Extracted records:
----------
(** The seller ids that [new Map(...)] returns stand in the order of
    their first entries. *)
Lemma uniqueBySellerId_positions l :
  List.map sellerId (uniqueBySellerId l) = List.map sellerId (keepFirst ∅ l).
Proof.
  induction l as [|c l IH] using rev_ind; [reflexivity|].
  unfold uniqueBySellerId in *. rewrite List.map_app. cbn [List.map].
  rewrite mapOf_snoc. cbn [fst snd].
  assert (Hagree : forall m : list (string * Seller),
             (forall e, In e m -> fst e = sellerId (snd e)) ->
             List.map sellerId (List.map snd m) = List.map fst m).
  { intros m Hm. rewrite List.map_map. apply map_ext_in. intros e He. symmetry. auto. }
  assert (Hkeyed : forall l0 e,
             In e (mapOf (List.map (fun s => (sellerId s, s)) l0)) -> fst e = sellerId (snd e)).
  { intros l0 e He. apply mapOf_last in He as (pre & post & Hsplit & _).
    assert (Hin : In e (List.map (fun s => (sellerId s, s)) l0)).
    { rewrite Hsplit. apply in_or_app. right. now left. }
    apply in_map_iff in Hin as (s0 & <- & _). reflexivity. }
  rewrite Hagree.
  2:{ intros e He. apply (Hkeyed (l ++ [c])).
      rewrite List.map_app. cbn [List.map]. now rewrite mapOf_snoc. }
  rewrite mapSet_key_order, <- (Hagree _ (Hkeyed l)), IH, keepFirst_snoc, List.map_app.
  f_equal.
  assert (Hsame : existsb (String.eqb (sellerId c)) (List.map sellerId (keepFirst ∅ l))
                  = existsb (String.eqb (sellerId c)) (List.map sellerId l)).
  { apply eq_true_iff_eq. rewrite !existsb_eqb_elem, <- IH.
    apply (uniqueBySellerId_ids l (sellerId c)). }
  rewrite Hsame, bool_decide_eq_false_2 by apply not_elem_of_empty. cbn [orb].
  clear. destruct (existsb (String.eqb (sellerId c)) (List.map sellerId l)); reflexivity.
Qed.

Lemma keepFirst_sublist seen l : sublist (keepFirst seen l) l.
Proof.
  revert seen. induction l as [|c l IH]; intros seen; cbn [keepFirst]; [constructor|].
  case_bool_decide; now constructor.
Qed.

Lemma keepFirst_covers l c :
  In c l -> exists s, In s (keepFirst ∅ l) /\ sellerId s = sellerId c.
Proof.
  intros Hc. destruct (keepFirst_complete ∅ l c Hc) as [Hin | H]; [|exact H].
  now apply not_elem_of_empty in Hin.
Qed.

Lemma uniqueBySellerId_covers l c :
  In c l -> exists s, In s (uniqueBySellerId l) /\ sellerId s = sellerId c.
Proof.
  intros Hc. assert (Hid : In (sellerId c) (List.map sellerId (uniqueBySellerId l))).
  { apply uniqueBySellerId_ids. now apply in_map. }
  apply in_map_iff in Hid as (s & Hs & Hin). eauto.
Qed.

(** C1, amended: both offer-listing scrapers return sellers with pairwise
    different seller ids.  On a page that is neither taken for a missing
    product nor blocked, the multi-strategy scraper returns the candidates
    of its strategies (priority order, then document order) with the
    first candidate kept for every seller id: every seller id of a
    candidate is returned, in the order of the candidates, with the name,
    address and strategy of its first candidate.  The single-selector
    scraper returns every seller id of a storefront link at the place of
    the first link with that id, with the name and address of the last
    such link. *)
Theorem discovered_sellers_distinct asin m st sellers :
  let nav := navigate b (ScraperMulti.offerUrl asin m) (page st) in
  let p := snd nav in
  (fst (ScraperMulti.extractAllSellers b asin m st) = Ok sellers ->
   List.NoDup (List.map sellerId sellers)
   /\ (sellers = []
       \/ exists d, document p = Ok d /\ sellers = discoverSellers b d)
   /\ (forall s, In s sellers ->
         exists d pre post,
           document p = Ok d
           /\ candidates b d = pre ++ s :: post
           /\ forall c, In c pre -> sellerId c <> sellerId s))
  /\ (fst (ScraperInline.extractAllSellers b asin m st) = Ok sellers ->
      List.NoDup (List.map sellerId sellers)
      /\ (forall s, In s sellers ->
            exists d pre post,
              document p = Ok d
              /\ ScraperInline.sellersInPage b d = pre ++ s :: post
              /\ forall c, In c post -> sellerId c <> sellerId s))
  /\ (forall t d,
         title p = Ok t ->
         notFoundTitle t || JS.includes (url p) "/errors/" = false ->
         captchaForm p = Ok false ->
         document p = Ok d ->
         (fst (ScraperMulti.extractAllSellers b asin m st) = Ok (keepFirst ∅ (candidates b d))
          /\ sublist (keepFirst ∅ (candidates b d)) (candidates b d)
          /\ (forall c, In c (candidates b d) ->
                exists s, In s (keepFirst ∅ (candidates b d)) /\ sellerId s = sellerId c))
         /\ (fst nav = Ok tt ->
             let links := ScraperInline.sellersInPage b d in
             fst (ScraperInline.extractAllSellers b asin m st) = Ok (uniqueBySellerId links)
             /\ List.map sellerId (uniqueBySellerId links)
                = List.map sellerId (keepFirst ∅ links)
             /\ (forall c, In c links ->
                   exists s, In s (uniqueBySellerId links) /\ sellerId s = sellerId c)
             /\ (forall s, In s (uniqueBySellerId links) ->
                   exists pre post,
                     links = pre ++ s :: post
                     /\ forall c, In c post -> sellerId c <> sellerId s))).
Proof.
  intros nav p. split; [apply multi_sellers_first|]. split; [apply inline_sellers_last|].
  intros t d Ht Hnf Hcap Hd. split.
  - split; [|split; [apply keepFirst_sublist | apply keepFirst_covers]].
    destruct (multi_reaches_afterLoad b asin m st) as (st0 & -> & Hp & _).
    fold nav in Hp. fold p in Hp. rewrite <- Hp in Ht, Hnf, Hcap, Hd.
    destruct (afterLoad_extracts b (ScraperMulti.tagOf m) st0 t Ht Hnf Hcap)
      as (st' & -> & _).
    rewrite Hd. cbn [fst]. rewrite sellersInPage_refines.
    unfold discoverSellers. now rewrite uniqueBySellerId_distinct by apply keepFirst_NoDup.
  - intros Hok links.
    assert (Hnav : navigate b (ScraperInline.offerUrl asin m) (page st) = (Ok tt, p)).
    { subst p nav. change (ScraperInline.offerUrl asin m) with (ScraperMulti.offerUrl asin m).
      destruct (navigate b _ _) as [r q]. cbn [fst snd] in *. now subst r. }
    destruct (inline_extracts b asin m st p t Hnav Ht Hnf Hcap) as (st' & -> & _).
    rewrite Hd. cbn [fst].
    split; [reflexivity|]. split; [apply uniqueBySellerId_positions|].
    split; [apply uniqueBySellerId_covers | apply uniqueBySellerId_last].
Qed.

End DiscoveryDedup.

Section DiscoveryDedupCases.
Import Scraper Eff DiscoverySpec.

(** The sample offers: seller A1XYZ is linked twice and named once more
    next to "Sold by". *)
Lemma discovered_sellers_distinct_witness :
  let multi :=
    [ {| name := "Acme"; sellerId := "A1XYZ";
         sellerHref := "https://www.amazon.de/gp/aag/main?seller=A1XYZ&ref=1";
         strategy := Some "aag" |};
      {| name := "Bolt GmbH"; sellerId := "B2QRS";
         sellerHref := "https://www.amazon.de/gp/aag/main?seller=B2QRS";
         strategy := Some "aag" |} ] in
  let links := ScraperInline.sellersInPage Samples.online Samples.repeatedSeller in
  (List.NoDup (List.map sellerId multi)
   /\ (multi = []
       \/ exists d, document Samples.offers = Ok d
                    /\ multi = discoverSellers Samples.online d)
   /\ (forall s, In s multi ->
         exists d pre post,
           document Samples.offers = Ok d
           /\ candidates Samples.online d = pre ++ s :: post
           /\ forall c, In c pre -> sellerId c <> sellerId s))
  /\ fst (ScraperMulti.extractAllSellers Samples.online "B07YDVWL4J" Samples.de Samples.idle)
     = Ok (keepFirst ∅ (candidates Samples.online Samples.repeatedSeller))
  /\ fst (ScraperInline.extractAllSellers Samples.online "B07YDVWL4J" Samples.de Samples.idle)
     = Ok (uniqueBySellerId links)
  /\ List.map sellerId (uniqueBySellerId links) = List.map sellerId (keepFirst ∅ links).
Proof.
  cbv zeta.
  destruct (discovered_sellers_distinct Samples.online "B07YDVWL4J" Samples.de Samples.idle
              [ {| name := "Acme"; sellerId := "A1XYZ";
                   sellerHref := "https://www.amazon.de/gp/aag/main?seller=A1XYZ&ref=1";
                   strategy := Some "aag" |};
                {| name := "Bolt GmbH"; sellerId := "B2QRS";
                   sellerHref := "https://www.amazon.de/gp/aag/main?seller=B2QRS";
                   strategy := Some "aag" |} ])
    as (Hmulti & _ & Hexact).
  destruct (Hexact "Acme Widget : Amazon.de"%string Samples.repeatedSeller
                   eq_refl eq_refl eq_refl eq_refl) as ((Hrun & _) & Hinline).
  destruct (Hinline eq_refl) as (Hrun' & Hpos & _).
  split; [exact (Hmulti eq_refl)|]. split; [exact Hrun|]. split; [exact Hrun' | exact Hpos].
Defined.

End DiscoveryDedupCases.

(** ** First-seen provenance across marketplaces *)
Section Provenance.
Import Obj Eff Main.
Context (scrape : string -> Constants.Marketplace -> Scraper.Options -> M St (list Object)).
Context (pushData : Object -> Exc unit).
Context (input : Input).

Lemma dedupeKey_annotation (seller : Object) dup first :
  dedupeKey (<["isDuplicate" := dup]> (<["firstSeenOnMarketplace" := first]> seller))
  = dedupeKey seller.
Proof. unfold dedupeKey. now rewrite !lookup_insert_ne by discriminate. Qed.

Lemma annotated_app current seen0 e1 seen1 e2 seen2 :
  annotated current seen0 e1 seen1 -> annotated current seen1 e2 seen2 ->
  annotated current seen0 (e1 ++ e2) seen2.
Proof.
  revert seen0. induction e1 as [|rec e1 IH]; intros seen0; simpl.
  - now intros ->.
  - destruct (seen0 !! dedupeKey rec); intros (Hd & Hf & Hrest) H2; eauto.
Qed.

Lemma emit_annotated m seller run r run' :
  emit pushData m seller run = (r, run') ->
  exists rec,
    allResults run' = allResults run ++ [rec]
    /\ annotated (Constants.code m) (sellersSeen run) [rec] (sellersSeen run')
    /\ dedupeKey rec = dedupeKey seller.
Proof.
  unfold emit.
  destruct (sellersSeen run !! dedupeKey seller) as [first|] eqn:Hseen;
    destruct (pushData _); intros [= <- <-]; eexists; (split; [reflexivity|]);
    cbn [annotated allResults sellersSeen]; rewrite dedupeKey_annotation, Hseen;
    (split; [|reflexivity]);
    (split; [now rewrite lookup_insert_eq|]);
    (split; [now rewrite lookup_insert_ne, lookup_insert_eq by discriminate|]);
    reflexivity.
Qed.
----------
Copy the entries above exactly, but only from the line holding "Section DiscoveryDedupCases." through the line holding "as (Hmulti & _ & Hexact).", both included.

Section DiscoveryDedupCases.
Import Scraper Eff DiscoverySpec.

(** The sample offers: seller A1XYZ is linked twice and named once more
    next to "Sold by". *)
Lemma discovered_sellers_distinct_witness :
  let multi :=
    [ {| name := "Acme"; sellerId := "A1XYZ";
         sellerHref := "https://www.amazon.de/gp/aag/main?seller=A1XYZ&ref=1";
         strategy := Some "aag" |};
      {| name := "Bolt GmbH"; sellerId := "B2QRS";
         sellerHref := "https://www.amazon.de/gp/aag/main?seller=B2QRS";
         strategy := Some "aag" |} ] in
  let links := ScraperInline.sellersInPage Samples.online Samples.repeatedSeller in
  (List.NoDup (List.map sellerId multi)
   /\ (multi = []
       \/ exists d, document Samples.offers = Ok d
                    /\ multi = discoverSellers Samples.online d)
   /\ (forall s, In s multi ->
         exists d pre post,
           document Samples.offers = Ok d
           /\ candidates Samples.online d = pre ++ s :: post
           /\ forall c, In c pre -> sellerId c <> sellerId s))
  /\ fst (ScraperMulti.extractAllSellers Samples.online "B07YDVWL4J" Samples.de Samples.idle)
     = Ok (keepFirst ∅ (candidates Samples.online Samples.repeatedSeller))
  /\ fst (ScraperInline.extractAllSellers Samples.online "B07YDVWL4J" Samples.de Samples.idle)
     = Ok (uniqueBySellerId links)
  /\ List.map sellerId (uniqueBySellerId links) = List.map sellerId (keepFirst ∅ links).
Proof.
  cbv zeta.
  destruct (discovered_sellers_distinct Samples.online "B07YDVWL4J" Samples.de Samples.idle
              [ {| name := "Acme"; sellerId := "A1XYZ";
                   sellerHref := "https://www.amazon.de/gp/aag/main?seller=A1XYZ&ref=1";
                   strategy := Some "aag" |};
                {| name := "Bolt GmbH"; sellerId := "B2QRS";
                   sellerHref := "https://www.amazon.de/gp/aag/main?seller=B2QRS";
                   strategy := Some "aag" |} ])
    as (Hmulti & _ & Hexact).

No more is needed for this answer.